Repeat the first line of the listing and each line after it, exactly, through the line containing "Definition rsect (sec".
#####
(* ===== verification/Mkfs.v ===== *)
(** * mkfs.c: the file system image

    The program that builds the first disk: boot block, superblock, log, inodes, free map and data
    blocks.  The image is an array of sectors; reading beyond its end ends the program, as do failed
    assertions ([panic]).  What [open] and [read] of the host give for a file name is the parameter
    [host]: the pieces successive reads return.  Words are stored in Intel byte order ([xint],
    [xshort]) by [put32], [put16] and [dirent]. *)
From S2P Require Import Prelude Lock Ide Bytes Bio BlockStore Log LogSys Fs FsSys FsTx FsFile FsDir FsTrunc.
#[local] Open Scope Z_scope.

Module Mkfs.

Definition NINODES : Z := 200.
Definition nbitmap : Z := FSSIZE / (BSIZE * 8) + 1.
Definition ninodeblocks : Z := NINODES / IPB + 1.
Definition nlog : Z := LOGSIZE.
Definition nmeta : Z := 2 + nlog + ninodeblocks + nbitmap.
Definition nblocks : Z := FSSIZE - nmeta.

(** The image file, with its length in sectors, and the globals of the program. *)
Record image := Image { sect : Z -> block; nsect : Z; sb : superblock; freeinode : Z; freeblock : Z }.
Notation MK := (M image).

Definition wsect (sec : Z) (buf : block) : MK unit :=
  modify (fun m => Image (bupd (sect m) sec buf) (Z.max (nsect m) (sec + 1)) (sb m) (freeinode m) (freeblock m)).

Definition rsect (sec : Z) : MK block :=
  m ← gets id ; if sec <? nsect m then mret (sect m sec) else panic "read".

(** A [struct dinode] of inode [inum]: the fields of [inode] that are kept on disk. *)
Definition din_of (inum : Z) : inode := Inode ROOTDEV inum 0 Sleep.initsleeplock true 0 0 0 0 0 [].

Definition winode (din : inode) : MK unit :=
  m ← gets id ;
  let bn := IBLOCK (i_inum din) (sb m) in
  buf ← rsect bn ;
  wsect bn (put_dinode buf din).

Definition rinode (inum : Z) : MK inode :=
  m ← gets id ;
  buf ← rsect (IBLOCK inum (sb m)) ;
  mret (get_dinode buf (din_of inum)).

Definition new_dinode (inum ty : Z) : inode :=
  Inode ROOTDEV inum 0 Sleep.initsleeplock true ty 0 0 1 0 (replicate (S NDIRECT) 0).

Definition ialloc (ty : Z) : MK Z :=
  m ← gets id ;
  let inum := freeinode m in
  modify (fun m => Image (sect m) (nsect m) (sb m) (freeinode m + 1) (freeblock m)) ;;
  winode (new_dinode inum ty) ;;
  mret inum.

(** The loop of [balloc]: [n] bits from [i]. *)
Fixpoint mark (n : nat) (i : Z) (buf : block) : block :=
  match n with O => buf | S n' => mark n' (i + 1) (set_bit buf i) end.

Definition balloc (used : Z) : MK unit :=
  if negb (used <? BSIZE * 8) then panic "assert"
  else m ← gets id ; wsect (sb_bmapstart (sb m)) (mark (Z.to_nat used) 0 zero_block).

(** [freeblock++]. *)
Definition next_block : MK Z :=
  m ← gets id ;
  modify (fun m => Image (sect m) (nsect m) (sb m) (freeinode m) (freeblock m + 1)) ;;
  mret (freeblock m).

(** The block for file block [fbn], taking new ones as needed: the inode and its address. *)
Definition block_for (din : inode) (fbn : Z) : MK (inode * Z) :=
  if fbn <? Z.of_nat NDIRECT then
    din ← (if i_addrs din !!! Z.to_nat fbn =? 0 then b ← next_block ; mret (set_addr (Z.to_nat fbn) b din) else mret din) ;
    mret (din, i_addrs din !!! Z.to_nat fbn)
  else
    din ← (if i_addrs din !!! NDIRECT =? 0 then b ← next_block ; mret (set_addr NDIRECT b din) else mret din) ;
    let o := (4 * Z.to_nat (fbn - Z.of_nat NDIRECT))%nat in
    indirect ← rsect (i_addrs din !!! NDIRECT) ;
    indirect ← (if get32 indirect o =? 0 then
                  b ← next_block ; wsect (i_addrs din !!! NDIRECT) (put32 indirect o b) ;; mret (put32 indirect o b)
                else mret indirect) ;
    mret (din, get32 indirect o).
(** A lookup of /b on the disk mkfs makes for two files. *)
Lemma namex_resolves_witness :
  exists (s s' : fstate bcache) ip nm, icache s = Path.init_cache /\
    namex (H := bio_store 1) (fun _ => None) 1 0 [slash; 98] false s = Ok (Some ip, nm) s' /\ i_inum (icache s' ip) = 3.
Proof.
  destruct (Mkfs.image_formatted demo_host [[95; 97]; [98]]) as (m & _ & HF); [exact demo_host_usable | done | done | done |].
  set (d := Mkfs.sect m) in *. edestruct (Path.formatted_tree d [[95; 97]; [98]]) as [Ht Hroot]; [| | exact HF |]; [done | done |].
  destruct (boot_on d) as (b & _ & A). set (s := FState (LState (set_out 1 demo_log) b) Mkfs.super Path.init_cache).
  assert (T : ftx (H0 := bio_laws 1) demo_log true ∅ 25 d ∅ s (view_on d)).
  { split; try done. apply linv_set_out. split; [apply demo_geom | done | apply homes_nil, demo_geom | done | done |]. change (length (d 2) = 512%nat /\ hdr_n (d 2) = 0). by rewrite (Mkfs.fm_log _ _ _ _ HF 2). }
  destruct (namex_resolves (H0 := bio_laws 1) demo_log Mkfs.super Mkfs.first_data (fun _ => None) 1 0 true ∅ 25 d s (view_on d) [slash; 98] false)
    as (o & nm & s' & v' & E & _ & _ & _ & Ho & _);
    [exact Mkfs.image_layout | exact T | done | exact Ht | exact (Path.init_cache_ok d Hroot) | by vm_compute | exact Hroot | unfold NINODE; lia | done |].
  assert (W : Path.walk Mkfs.super d false (Path.origin s 0 [slash; 98]) (take DIRSIZ <$> FsSys.elements [slash; 98]) = Some 3).
  { change (take DIRSIZ <$> FsSys.elements [slash; 98]) with [[98]]. change (Path.origin s 0 [slash; 98]) with ROOTINO. cbn [Path.walk andb].
    destruct (Mkfs.fm_root _ _ _ _ HF) as (Hd & _ & n & Hl). change (Path.node Mkfs.super d ROOTINO) with (Mkfs.disk_inode d ROOTINO).
    rewrite (Dir.dr_type _ _ _ _ Hd), Hl. unfold Dir.find. rewrite list_find_app_l with (i := 3%nat) (x := (3, strncpy_l DIRSIZ [98])); done. }
  rewrite W in Ho. destruct Ho as (ip & -> & _ & _ & Hi). exists s, s', ip, nm. by split_and!.
Defined.
Lemma exec_image_ok p path args w l :
  ready p path w -> free_inv kend (w_mem w) l -> need args + 4 * (4 + Z.of_nat (length args)) <= 8192 ->
  exists o w', exec_image kend kdata devread p path args w = Ok o w' /\ settled w w' /\ exec_outcome p path args l o w w'.
Proof.
  intros Hr Hf Hneed. pose proof (open_ok p path w Hr) as Ho. unfold exec_outcome. pose proof (re_file _ _ _ Hr) as Hfile. fold (named p path w) in Hfile.
  unfold exec_image. destruct (named p path w) as [t|].
  - destruct Ho as (ip & w1 & w2 & c0 & E1 & E2 & Ho2 & Hi2 & Q2 & M2 & Hrefs). apply bind_inv in E1 as (? & w0 & E0 & E1).
    erewrite bind_ok by exact E0. erewrite bind_ok by exact E1. cbv iota beta. erewrite bind_ok by exact E2.
    destruct (Hfile t eq_refl) as [_ Hb]. rewrite <- M2 in Hf. subst t.
    destruct (run_file_ok (pid p) c0 ip args w2 l Ho2 Hf Hb Hneed) as (o & w3 & E3 & (Q3 & Hc3 & [_ Mv3]) & Hout).
    exists o, w3. split; [exact E3 |]. split.
    { split; [by eapply rest_trans |]. split; [done |]. intros n. rewrite Mv3, Hrefs. lia. }
    unfold file_outcome, mem_back in Hout. rewrite M2 in Hout. destruct o as [[[[pg top] eip] sp]|].
    + destruct Hout as (u & l' & tabs & frames & Hp & Hout). by exists (i_inum (c0 ip)), u, l', tabs, frames.
    + destruct Hout as [Hm Hfew]. split; [done |]. intros t top eip sp u [= <-]. apply Hfew.
  - destruct Ho as (w1 & w2 & E1 & E2 & Hs & M2). apply bind_inv in E1 as (? & w0 & E0 & E1).
    erewrite bind_ok by exact E0. erewrite bind_ok by exact E1. cbv iota beta. erewrite bind_ok by exact E2.
    exists None, w2. split_and!; [done | done | | done]. exists l. rewrite M2. split_and!; [done | done | apply untouched_refl].
Qed.
(* ===== verification/Syscall.v ===== *)
(** * syscall.c, sysproc.c and trap.c: system call dispatch and traps

    [kern] adds the tick counter to the process table.  A system call gives [Some] return value, or
    [None] if it does not return to its caller ([exit]).  Wakeups collected by the calls are
    delivered to the process table before the call returns.  The interrupt handlers of the devices
    are arguments; acknowledging an interrupt and the messages on the console are not part of the
    state. *)
From S2P Require Import Prelude Mem Mmu Kalloc Vm Lock Pipe Ide BlockStore Bytes Log Fs Proc Uaccess File Exec.
From S2P Require Import Sysfile.
#[local] Open Scope Z_scope.

Record kern (S : Type) := Kern { k_pt : ptable (world S); ticks : Z }.
Arguments Kern {S}.
Arguments k_pt {S}.
Arguments ticks {S}.

Definition T_SYSCALL : Z := 64.
Definition T_IRQ0 : Z := 32.
Definition IRQ_TIMER : Z := 0.
Definition IRQ_KBD : Z := 1.
Definition IRQ_COM1 : Z := 4.
Definition IRQ_IDE : Z := 14.
Definition IRQ_SPURIOUS : Z := 31.

Section code.
Context {S : Type} `{BlockStore S}.
Variable kend kdata initcode initcode_size trapret forkret_addr : Z.
Variable devread : Z -> option (nat -> Z -> M (fstate S) (Z * list Z)).
Variable devwrite : Z -> option (nat -> list Z -> Z -> M (fstate S) Z).

Notation MT := (M (kern S)).
#[local] Instance kservices : Kernel (world S) := world_kernel kend kdata initcode initcode_size devread.

Definition on_pt {A} (m : M (ptable (world S)) A) : MT A := zoom k_pt (fun x k => Kern x (ticks k)) m.

(** Every channel woken by the call, in order. *)
Definition deliver : MT unit :=
  on_pt (
    s ← gets id ;
    foldr (fun ch m => wakeup ch ;; m) (mret tt) (woken (Proc.world s)) ;;
    on_w (modify (fun w => World (w_fs w) (ftable w) (pipes w) (w_mem w) (w_kpgdir w) (w_regs w) []))).

Definition sys_fork (c : nat) : MT (option Z) := r ← on_pt (fork trapret forkret_addr c) ; mret (Some r).
Definition sys_exit (c : nat) : MT (option Z) := on_pt (exit c) ;; mret None.
Definition sys_wait (c : nat) : MT (option Z) := r ← on_pt (wait c) ; mret (Some r).

Definition sys_kill (c : nat) : MT (option Z) :=
  me ← on_pt (cur_proc c) ;
  o ← on_pt (on_mem (argint me.2 0)) ;
  match o with
  | None => mret (Some (-1))
  | Some n => r ← on_pt (kill n) ; mret (Some r)
  end.

Definition sys_getpid (c : nat) : MT (option Z) := me ← on_pt (cur_proc c) ; mret (Some (pid me.2)).

Definition sys_sbrk (c : nat) : MT (option Z) :=
  me ← on_pt (cur_proc c) ;
  o ← on_pt (on_mem (argint me.2 0)) ;
  match o with
  | None => mret (Some (-1))
  | Some n =>
      let addr := s32 (sz me.2) in
      r ← on_pt (growproc c n) ;
      if r <? 0 then mret (Some (-1)) else mret (Some addr)
  end.

(** One pass of the loop of [sys_sleep] under [tickslock], for a call made at [ticks0]: the count is
    compared as an unsigned number. *)
Definition sleep_pass (c : nat) (ticks0 n : Z) : MT (option Z) :=
  k ← gets id ;
  if ticks k -u ticks0 <? u32 n then
    me ← on_pt (cur_proc c) ;
    if negb (killed me.2 =? 0) then mret (Some (-1))
    else on_pt (Proc.sleep c ChTicks) ;; sleep_on ChTicks
  else mret (Some 0).

Definition sys_sleep (c : nat) : MT (option Z) :=
  me ← on_pt (cur_proc c) ;
  o ← on_pt (on_mem (argint me.2 0)) ;
  match o with
  | None => mret (Some (-1))
  | Some n => k ← gets id ; sleep_pass c (ticks k) n
  end.

Definition sys_uptime (c : nat) : MT (option Z) := k ← gets id ; mret (Some (s32 (ticks k))).

Definition file_call (m : M (ptable (world S)) Z) : MT (option Z) := r ← on_pt m ; mret (Some r).

(** The table [syscalls], by number. *)
Definition syscalls (c : nat) (num : Z) : option (MT (option Z)) :=
  match num with
  | 1 => Some (sys_fork c)
  | 2 => Some (sys_exit c)
  | 3 => Some (sys_wait c)
  | 4 => Some (file_call (sys_pipe kend c))
  | 5 => Some (file_call (sys_read devread c))
  | 6 => Some (sys_kill c)
  | 7 => Some (file_call (sys_exec kend kdata devread c))
  | 8 => Some (file_call (sys_fstat c))
  | 9 => Some (file_call (sys_chdir devread c))
  | 10 => Some (file_call (sys_dup c))
  | 11 => Some (sys_getpid c)
  | 12 => Some (sys_sbrk c)
  | 13 => Some (sys_sleep c)
  | 14 => Some (sys_uptime c)
  | 15 => Some (file_call (sys_open kend devread devwrite c))
  | 16 => Some (file_call (sys_write devwrite c))
  | 17 => Some (file_call (sys_mknod devread devwrite c))
  | 18 => Some (file_call (sys_unlink devread devwrite c))
  | 19 => Some (file_call (sys_link devread devwrite c))
  | 20 => Some (file_call (sys_mkdir devread devwrite c))
  | 21 => Some (file_call (sys_close kend c))
  | _ => None
  end.

(** NELEM(syscalls) *)
Definition nsyscalls : Z := 22.

(** [syscall]; true if the process goes on. *)
Definition syscall (c : nat) : MT bool :=
  me ← on_pt (cur_proc c) ;
  let num := s32 (tf_eax (tf me.2)) in
  let ret v := on_pt (on_proc me.1 (fun p => set_tf (set_eax (u32 v) (tf p)) p)) ;; mret true in
  match (if (0 <? num) && (num <? nsyscalls) then syscalls c num else None) with
  | Some call =>
      o ← call ;
      deliver ;;
      match o with Some v => ret v | None => mret false end
  | None => ret (-1)
  end.

(** The device handlers, with the channels they wake. *)
Variable ideintr_h kbdintr_h uartintr_h : MT (list chan).

Definition handle (m : MT (list chan)) : MT unit :=
  l ← m ; on_pt (foldr (fun ch k => wakeup ch ;; k) (mret tt) l).

(** [exit] if the process of this CPU has been killed and the trap came from user space; true if
    the process goes on. *)
Definition exit_if_killed (c : nat) (cs : Z) : MT bool :=
  o ← on_pt (myproc c) ;
  match o with
  | None => mret true
  | Some i =>
      p ← on_pt (the_proc i) ;
      if negb (killed p =? 0) && (Z.land cs 3 =? DPL_USER) then on_pt (exit c) ;; mret false else mret true
  end.

(** The end of [trap]: a clock tick makes the process yield; what it does when it is picked again is
    one more [exit_if_killed]. *)
Definition trap_end (c : nat) (t : trapframe) : MT unit :=
  go ← exit_if_killed c (tf_cs t) ;
  if negb go then mret tt
  else
    o ← on_pt (myproc c) ;
    match o with
    | None => mret tt
    | Some i =>
        p ← on_pt (the_proc i) ;
        if in_state RUNNING p && (tf_trapno t =? T_IRQ0 + IRQ_TIMER) then on_pt (yield c)
        else exit_if_killed c (tf_cs t) ;; mret tt
    end.

Definition trap (c : nat) (t : trapframe) : MT unit :=
  if tf_trapno t =? T_SYSCALL then
    me ← on_pt (cur_proc c) ;
    if negb (killed me.2 =? 0) then on_pt (exit c)
    else
      on_pt (on_proc me.1 (set_tf t)) ;;
      go ← syscall c ;
      if negb go then mret tt
      else
        me ← on_pt (cur_proc c) ;
        if negb (killed me.2 =? 0) then on_pt (exit c) else mret tt
  else
    let no := tf_trapno t - T_IRQ0 in
    (if no =? IRQ_TIMER then
       if (c =? 0)%nat then
         modify (fun k => Kern (k_pt k) (ticks k +u 1)) ;; on_pt (wakeup ChTicks)
       else mret tt
     else if no =? IRQ_IDE then handle ideintr_h
     else if no =? IRQ_IDE + 1 then mret tt
     else if no =? IRQ_KBD then handle kbdintr_h
     else if no =? IRQ_COM1 then handle uartintr_h
     else if (no =? 7) || (no =? IRQ_SPURIOUS) then mret tt
     else
       o ← on_pt (myproc c) ;
       match o with
       | None => panic "trap"
       | Some i =>
           if Z.land (tf_cs t) 3 =? 0 then panic "trap" else on_pt (on_proc i (set_killed 1))
       end) ;;
    trap_end c t.
End code.
(* ===== verification/KernSys.v ===== *)
(** * The kernel as a whole: system calls and scheduling with exact file counts

    The process calls of proc.c keep the counts of open files exact as well, and with the file calls
    of [FileSys] so does every completed system call.  [kstep] is one completed system call, one
    activation of a scheduler, one process giving up its CPU or one wakeup, on any CPU. *)
From S2P Require Import Prelude Mem Mmu Kalloc Vm Lock Pipe Ide BlockStore Bytes Log Fs Proc ProcSys Uaccess File.
From S2P Require Import Exec Sysfile Syscall FileSys.
#[local] Open Scope Z_scope.

Section kernel.
Context {St : Type} `{BlockStore St}.
Variable kend kdata initcode initcode_size trapret forkret_addr : Z.
Variable devread : Z -> option (nat -> Z -> M (fstate St) (Z * list Z)).
Variable devwrite : Z -> option (nat -> list Z -> Z -> M (fstate St) Z).
Notation pt := (ptable (world St)).
Implicit Types (s : pt).
#[local] Instance ksv : Kernel (world St) := kservices kend kdata initcode initcode_size devread.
#####
● **Answer to this problem**
(* ===== verification/Mkfs.v ===== *)
(** * mkfs.c: the file system image

    The program that builds the first disk: boot block, superblock, log, inodes, free map and data
    blocks.  The image is an array of sectors; reading beyond its end ends the program, as do failed
    assertions ([panic]).  What [open] and [read] of the host give for a file name is the parameter
    [host]: the pieces successive reads return.  Words are stored in Intel byte order ([xint],
    [xshort]) by [put32], [put16] and [dirent]. *)
From S2P Require Import Prelude Lock Ide Bytes Bio BlockStore Log LogSys Fs FsSys FsTx FsFile FsDir FsTrunc.
#[local] Open Scope Z_scope.

Module Mkfs.

Definition NINODES : Z := 200.
Definition nbitmap : Z := FSSIZE / (BSIZE * 8) + 1.
Definition ninodeblocks : Z := NINODES / IPB + 1.
Definition nlog : Z := LOGSIZE.
Definition nmeta : Z := 2 + nlog + ninodeblocks + nbitmap.
Definition nblocks : Z := FSSIZE - nmeta.

(** The image file, with its length in sectors, and the globals of the program. *)
Record image := Image { sect : Z -> block; nsect : Z; sb : superblock; freeinode : Z; freeblock : Z }.
Notation MK := (M image).

Definition wsect (sec : Z) (buf : block) : MK unit :=
  modify (fun m => Image (bupd (sect m) sec buf) (Z.max (nsect m) (sec + 1)) (sb m) (freeinode m) (freeblock m)).

Definition rsect (sec : Z) : MK block :=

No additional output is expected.